Endolysosomal Deficits Augment Mitochondria Pathology in Spinal Motor Neurons of Asymptomatic fALS Mice

• Lysosomal deficit is an early pathological event in fALS-linked hSOD1G93A mouse MNs
• Reduced autophagic clearance contributes to mitochondrial pathology in fALS MNs
• hSOD1G93A impairs retrograde transport by disturbing dynein-endosome coupling
• Enhancing endosome trafficking by snapin rescues autophagy-lysosomal deficits

SummaryOne pathological hallmark in ALS motor neurons (MNs) is axonal accumulation of damaged mitochondria.
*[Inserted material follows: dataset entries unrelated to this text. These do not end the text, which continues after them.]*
Lemma alu_low32 o d s s' :
  tracked_op o = true -> u32 s = u32 s' ->
  exists r r', alu_result o d s = Some r /\ alu_result o d s' = Some r' /\
    forall i, 0 <= i < 32 -> Z.testbit r i = Z.testbit r' i.
Proof.
  intros Ht Hs. unfold tracked_op in Ht. rewrite !orb_true_iff, !Z.eqb_eq in Ht.
  destruct Ht as [[[[[[->| ->]| ->]| ->]| ->]| ->]| ->]; unfold alu_result; simpl;
    do 2 eexists; (split; [reflexivity|]); (split; [reflexivity|]); intros i Hi;
    rewrite ?i64_bits, ?Z.lor_spec, ?Z.lxor_spec by lia;
    rewrite ?(low32_bit s s' i Hs Hi), ?Hs; auto using add_low32, mul_low32.
Qed.

Lemma untracked_any o a b :
  sound_alu_op o = true -> tracked_op o = false -> alu_op_tnum o a b false = Tnum.any.
Proof.
  intros Hs Ht. unfold sound_alu_op, tracked_op, alu_op_tnum in *. cbv zeta iota.
  repeat case_match; simpl in *; done.
Qed.

Lemma alu_sound32 o a b x y s r :
  sound_alu_op o = true -> tnum_wf a -> tnum_wf b -> tnum_in x a -> tnum_in y b ->
  u32 s = u32 y -> alu_result o (i64 x) s = Some r ->
  tnum_in (u64 (i32 r)) (alu_op_tnum o a b true).
Proof.
  intros Hop Ha Hb Hx Hy Hs Hr. rewrite alu_op_tnum_32. apply narrow32_in.
  destruct (tracked_op o) eqn:Ht.
  - destruct (alu_low32 o (i64 x) s (i64 y) Ht) as (r1 & r2 & Hr1 & Hr2 & Hlow).
    { by rewrite u32_i64. }
    simplify_eq. intros i Hi Hm. rewrite Hlow by done.
    pose proof (alu_sound64 o a b x y (i64 y) r2 Hop Ha Hb Hx Hy) as [_ H64]; [|done|].
    { rewrite u64_i64. apply u64_small. by apply Hy. }
    rewrite <- H64 by (done || lia). by rewrite u64_spec, (proj2 (Z.ltb_lt i 64)) by lia.
  - rewrite untracked_any by done. simpl. intros i Hi. rewrite u64_max_spec by lia.
    intros Hlt%Z.ltb_ge. lia.
Qed.

(** ** Abstract states *)

(** The two arrays have their fixed lengths. *)
Definition vs_shape (s : VState) : Prop :=
  length (v_regs s) = 11%nat /\ length (v_stack s) = 64%nat.

Definition vs_le (a b : VState) : Prop :=
  Forall2 tnum_le (v_regs a) (v_regs b) /\ Forall2 tnum_le (v_stack a) (v_stack b).

(** The register file is one the abstract state stands for. *)
Definition vs_in (rs : list Z) (s : VState) : Prop :=
  forall i, 0 <= i < 11 -> tnum_in (EbpfRegs.r rs i) (VState.reg s i).

Definition vs_wf (s : VState) : Prop := Forall tnum_wf (v_regs s).

#[export] Instance vs_le_preorder : PreOrder vs_le.
Proof.
  split.
  - intros a. split; apply reflexivity.
  - intros a b c [] []. split; etransitivity; eauto.
Qed.

Lemma zip_merge_l l1 l2 : length l1 = length l2 -> Forall2 tnum_le l1 (zip_with Tnum.merge l1 l2).
Proof.
  revert l2. induction l1 as [|a l1 IH]; intros [|b l2] Hl; simpl in *; try done; constructor; auto.
  apply tnum_merge_l.
Qed.

Lemma zip_merge_r l1 l2 : length l1 = length l2 -> Forall2 tnum_le l2 (zip_with Tnum.merge l1 l2).
Proof.
  revert l2. induction l1 as [|a l1 IH]; intros [|b l2] Hl; simpl in *; try done; constructor; auto.
  apply tnum_merge_r.
Qed.

Lemma vs_merge_l a b : vs_shape a -> vs_shape b -> vs_le a (VState.merge a b).
Proof. intros [??] [??]. split; apply zip_merge_l; congruence. Qed.

Lemma vs_merge_r a b : vs_shape a -> vs_shape b -> vs_le b (VState.merge a b).
Proof. intros [??] [??]. split; apply zip_merge_r; congruence. Qed.

Lemma vs_merge_shape a b : vs_shape a -> vs_shape b -> vs_shape (VState.merge a b).
Proof. intros [??] [??]. split; simpl; rewrite length_zip_with; lia. Qed.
A fundamental question remains: does reduced degradation of those mitochondria by an impaired autophagy-lysosomal system contribute to mitochondrial pathology? We reveal MN-targeted progressive lysosomal deficits accompanied by impaired autophagic degradation beginning at asymptomatic stages in fALS-linked hSOD1G93A mice. Lysosomal deficits result in accumulation of autophagic vacuoles engulfing damaged mitochondria along MN axons. Live imaging of spinal MNs from the adult disease mice demonstrates impaired dynein-driven retrograde transport of late endosomes (LEs). Expressing dynein-adaptor snapin reverses transport defects by competing with hSOD1G93A for binding dynein, thus rescuing autophagy-lysosomal deficits, enhancing mitochondrial turnover, improving MN survival, and ameliorating the disease phenotype in hSOD1G93A mice. Our study provides a new mechanistic link for hSOD1G93A-mediated impairment of LE transport to autophagy-lysosomal deficits and mitochondrial pathology. Understanding these early pathological events benefits development of new therapeutic interventions for fALS-linked MN degeneration.